In view of the somewhat surprising results to which the researches on the origin of the genital products amongst the Cœlenterata have led, it would seem to be necessary either to hold that there is no definite homology between the germinal layers in the different forms of Cœlenterata, or to offer some satisfactory explanation of the behaviour of the genital products, which would not involve the acceptance of the first alternative.

Though it can hardly be said that such an explanation has yet been offered, some observations of Kleinenberg (No. [557]) undoubtedly point to such an explanation being possible.

Kleinenberg has shewn that in Eudendrium the ova migrate freely from the ectoderm into the endoderm, and vice versa; but he has given strong grounds for thinking that they originate in the ectoderm. He has further shewn that the migration in this type is by no means an isolated phenomenon.

Since it is usually only possible to recognise generative elements after they have advanced considerably in development, the mere position of a generative cell, when first observed, can afford, after what Kleinenberg has shewn, no absolute proof of its origin. Thus it is quite possible that there is really only one type of origin for the generative cells in the Cœlenterata.

Kleinenberg has given reasons for thinking that the migration of the ova into the entoderm may have a nutritive object. If this be so, and there are numerous facts which shew that the position of generative cells is often largely influenced by their nutritive requirements, it seems not impossible that the endodermal position of the generative organs in the Actinozoa and acraspedote Medusæ may have arisen by a continuously earlier migration of the generative cells from the ectoderm into the endoderm; and that the migration may now take place at so early a period of the development, that we should be justified in formally holding the generative products to be endodermal in origin.

We might perhaps, on this view, formulate the origin of the generative products in the Cœlenterata in the following way:—

Both ova and spermatozoa primitively originated in the ectoderm, but in order to secure a more complete nutrition the cells which give rise to them exhibit in certain groups a tendency to migrate into the endoderm.
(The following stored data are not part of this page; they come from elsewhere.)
(** *** Input without tags *)

(** One iteration on a character other than [<], outside a tag token and
    with an empty stack. *)
Lemma step_plain maxChunkSize st c :
  char_eqb c LT = false -> inTag st = false -> tagStack st = [] ->
  step maxChunkSize st c
  = if reached (currentChunk st ++ [c]) maxChunkSize
    then mkState (chunks st
                    ++ [slice_to (split_index (currentChunk st ++ [c]))
                                 (currentChunk st ++ [c])])
                 [] [] false (tagContent st)
    else mkState (chunks st) (currentChunk st ++ [c]) [] false (tagContent st).
Proof.
  intros Hc Hin Hs. unfold step, emit. rewrite Hc, Hin. cbn [negb].
  rewrite andb_true_r. cbn [tagStack chunks inTag tagContent]. rewrite Hs.
  destruct (reached (currentChunk st ++ [c]) maxChunkSize); [|reflexivity].
  unfold close_tags, open_tags, slice_from. cbn [rev map concat app].
  rewrite app_nil_r. now destruct (split_index (currentChunk st ++ [c])).
Qed.

Lemma not_in_snoc {A} (x : A) l c : ~ In x (l ++ [c]) -> ~ In x l /\ c <> x.
Proof.
  intros H. split.
  - intros Hl. apply H, in_or_app. now left.
  - intros ->. apply H, in_or_app. right. now left.
Qed.

Lemma char_neq_eqb (c x : char) : c <> x -> char_eqb c x = false.
Proof. intros H. unfold char_eqb. now apply N.eqb_neq. Qed.

Lemma piece_of_snoc x l c : piece_of x l -> piece_of x (l ++ [c]).
Proof.
  intros (b & a & ->). exists b, (a ++ [c]). now rewrite <- !app_assoc.
Qed.

(** What the loop keeps on input without [<], for a positive bound. *)
Lemma plain_invariant maxChunkSize l :
  (0 < maxChunkSize)%Q -> ~ In LT l ->
  let st := scan maxChunkSize l in
  tagStack st = [] /\ inTag st = false /\
  (units (currentChunk st) < maxChunkSize)%Q /\
  (exists before, l = before ++ currentChunk st) /\
  Forall (fun chunk => piece_of chunk l /\
                       (units chunk < maxChunkSize + 1)%Q) (chunks st).
Proof.
  intros Hmax. induction l as [|c l IH] using rev_ind; intros Hlt.
  - cbn. repeat split; try exact Hmax; [now exists []|constructor].
  - apply not_in_snoc in Hlt as [Hl Hc]. specialize (IH Hl).
    cbv zeta in *. destruct IH as (Hs & Hin & Hlen & (before & Hb) & Hall).
    rewrite SplitterFacts.scan_snoc, step_plain by auto using char_neq_eqb.
    assert (Hold : Forall (fun chunk => piece_of chunk (l ++ [c]) /\
                                        (units chunk < maxChunkSize + 1)%Q)
                          (chunks (scan maxChunkSize l))).
    { eapply Forall_impl; [|exact Hall]. intros x [H1 H2]. auto using piece_of_snoc. }
    destruct (reached (currentChunk (scan maxChunkSize l) ++ [c]) maxChunkSize) eqn:Hr;
      cbn [tagStack inTag currentChunk chunks length].
    + repeat split; try exact Hmax.
      * exists (l ++ [c]). now rewrite app_nil_r.
      * apply Forall_app. split; [exact Hold|]. constructor; [|constructor]. split.
        -- exists before,
             (skipn (split_index (currentChunk (scan maxChunkSize l) ++ [c]))
                    (currentChunk (scan maxChunkSize l) ++ [c])).
           unfold slice_to. rewrite firstn_skipn. rewrite Hb at 1.
           now rewrite <- app_assoc.
        -- apply Qle_lt_trans
             with (units (currentChunk (scan maxChunkSize l) ++ [c])).
           ++ apply units_le. unfold slice_to. rewrite length_firstn. lia.
           ++ rewrite units_snoc. lra.
    + apply reached_false_inv in Hr.
      repeat split; try assumption.
      exists before. rewrite Hb at 1. now rewrite <- app_assoc.
Qed.

(** On input without [<] and with a positive bound, every chunk is a
    contiguous piece of the input and has fewer than [maxChunkSize + 1]
    code units: at most [maxChunkSize] of them when the bound is a whole
    number, and at most the bound rounded up when it is not. *)
Theorem plain_text_chunks_bounded html maxChunkSize :
  (0 < maxChunkSize)%Q -> ~ In LT html ->
  Forall (fun chunk => piece_of chunk html /\
                       (units chunk < maxChunkSize + 1)%Q)
         (splitHtml html maxChunkSize).
Proof.
  intros Hmax Hlt.
  destruct (plain_invariant maxChunkSize html Hmax Hlt)
    as (_ & _ & Hlen & (before & Hb) & Hall).
  unfold splitHtml, finish.
  destruct (truthy (currentChunk (scan maxChunkSize html))); [|exact Hall].
  apply Forall_app. split; [exact Hall|]. constructor; [|constructor]. split.
  - exists before, []. now rewrite app_nil_r.
  - lra.
Qed.

Lemma plain_text_chunks_bounded_witness :
  Forall (fun chunk => piece_of chunk (str "one two three four") /\
                       (units chunk < 8 + 1)%Q)
         (splitHtml (str "one two three four") 8).
Proof.
  apply plain_text_chunks_bounded.
  - reflexivity.
  - vm_compute. intuition discriminate.
Defined.

(** *** Input without tags and without spaces *)

Lemma lastIndexOf_absent c s : ~ In c s -> lastIndexOf c s = None.
Proof.
  induction s as [|x s IH]; intros H; [reflexivity|].
  cbn. rewrite IH by (intros Hs; apply H; now right).
  rewrite char_neq_eqb; [reflexivity|]. intros ->. apply H. now left.
Qed.

Lemma split_index_no_space s : ~ In SPACE s -> split_index s = length s.
Proof. intros H. unfold split_index. now rewrite lastIndexOf_absent. Qed.

Lemma unbroken_invariant maxChunkSize l :
  (0 < maxChunkSize)%Q -> ~ In LT l -> ~ In SPACE l ->
  let st := scan maxChunkSize l in
  tagStack st = [] /\ inTag st = false /\
  (units (currentChunk st) < maxChunkSize)%Q /\
  concat (chunks st) ++ currentChunk st = l /\
  Forall (fun chunk => (maxChunkSize <= units chunk)%Q /\
                       (units chunk < maxChunkSize + 1)%Q) (chunks st).
Proof.
  intros Hmax. induction l as [|c l IH] using rev_ind; intros Hlt Hsp.
  - cbn. repeat split; try exact Hmax. constructor.
  - apply not_in_snoc in Hlt as [Hl Hc].
    pose proof Hsp as Hsp'. apply not_in_snoc in Hsp' as [Hsl Hsc].
    specialize (IH Hl Hsl). cbv zeta in *.
    destruct IH as (Hs & Hin & Hlen & Hcat & Hall).
    rewrite SplitterFacts.scan_snoc, step_plain by auto using char_neq_eqb.
    assert (Hcur : ~ In SPACE (currentChunk (scan maxChunkSize l) ++ [c])).
    { intros H. apply Hsp. rewrite <- Hcat, <- app_assoc.
      apply in_or_app. now right. }
    destruct (reached (currentChunk (scan maxChunkSize l) ++ [c]) maxChunkSize) eqn:Hr;
      cbn [tagStack inTag currentChunk chunks length].
    + apply reached_true_inv in Hr.
      rewrite split_index_no_space by exact Hcur.
      unfold slice_to. rewrite firstn_all.
      repeat split; try exact Hmax.
      * rewrite concat_app. cbn [concat]. rewrite !app_nil_r.
        now rewrite <- Hcat at 3; rewrite app_assoc.
      * apply Forall_app. split; [exact Hall|]. constructor; [|constructor].
        split; [exact Hr|]. rewrite units_snoc. lra.
    + apply reached_false_inv in Hr.
      repeat split; try assumption.
      now rewrite <- Hcat at 3; rewrite app_assoc.
Qed.

(** Input without [<] and without a space, with a positive bound, is cut
    into consecutive pieces: the chunks put end to end give the input
    back; every chunk except possibly the last has the least whole number
    of code units that is not below [maxChunkSize] (exactly [maxChunkSize]
    when the bound is a whole number), and the last one has fewer than
    [maxChunkSize]. *)
Theorem unbroken_text_is_cut_exactly html maxChunkSize :
  (0 < maxChunkSize)%Q -> ~ In LT html -> ~ In SPACE html ->
  concat (splitHtml html maxChunkSize) = html /\
  exists full rest,
    splitHtml html maxChunkSize = full ++ (if truthy rest then [rest] else []) /\
    Forall (fun chunk => (maxChunkSize <= units chunk)%Q /\
                         (units chunk < maxChunkSize + 1)%Q) full /\
    (units rest < maxChunkSize)%Q.
Proof.
  intros Hmax Hlt Hsp.
  destruct (unbroken_invariant maxChunkSize html Hmax Hlt Hsp)
    as (_ & _ & Hlen & Hcat & Hall).
  unfold splitHtml, finish. split.
  - destruct (currentChunk (scan maxChunkSize html)) eqn:E; cbn [truthy].
    + now rewrite app_nil_r in Hcat.
    + rewrite concat_app. cbn [concat]. now rewrite app_nil_r.
  - exists (chunks (scan maxChunkSize html)), (currentChunk (scan maxChunkSize html)).
    repeat split; try assumption.
    destruct (truthy (currentChunk (scan maxChunkSize html)));
      [reflexivity|now rewrite app_nil_r].
Qed.

Lemma unbroken_text_is_cut_exactly_witness :
  concat (splitHtml (str "abcdefghij") 2.5) = str "abcdefghij" /\
  exists full rest,
    splitHtml (str "abcdefghij") 2.5 = full ++ (if truthy rest then [rest] else []) /\
    Forall (fun chunk => (2.5 <= units chunk)%Q /\
                         (units chunk < 2.5 + 1)%Q) full /\
    (units rest < 2.5)%Q.
Proof.
  apply unbroken_text_is_cut_exactly.
  - reflexivity.
  - vm_compute. intuition discriminate.
  - vm_compute. intuition discriminate.
Defined.

(** *** A tag token that is not terminated *)

(** Inside a tag token, characters other than [<] and [>] only extend the
    token under way. *)
Lemma inside_tag_extends maxChunkSize s :
  forall st,
    inTag st = true -> ~ In LT s -> ~ In GT s ->
    fold_left (step maxChunkSize) s st
    = mkState (chunks st) (currentChunk st) (tagStack st) true (tagContent st ++ s).
Proof.
  induction s as [|c s IH]; intros st Hin Hlt Hgt.
  - cbn. rewrite app_nil_r, <- Hin. now destruct st.
  - cbn [fold_left]. unfold step at 2.
    rewrite (char_neq_eqb c LT) by (intros ->; apply Hlt; now left).
    rewrite Hin, (char_neq_eqb c GT) by (intros ->; apply Hgt; now left).
    rewrite IH; cbn [chunks currentChunk tagStack inTag tagContent].
    + now rewrite <- app_assoc.
    + reflexivity.
    + intros H. apply Hlt. now right.
    + intros H. apply Hgt. now right.
Qed.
This migration, which may concern the generative cells of one or of both the sexes, takes place in some cases after the generative cells have become recognisable as such, and very probably in other cases at so early a period that it is impossible to distinguish the generative cells from indifferent embryonic cells.

Very little is known with reference to the origin of the generative cells in the triploblastic Invertebrata.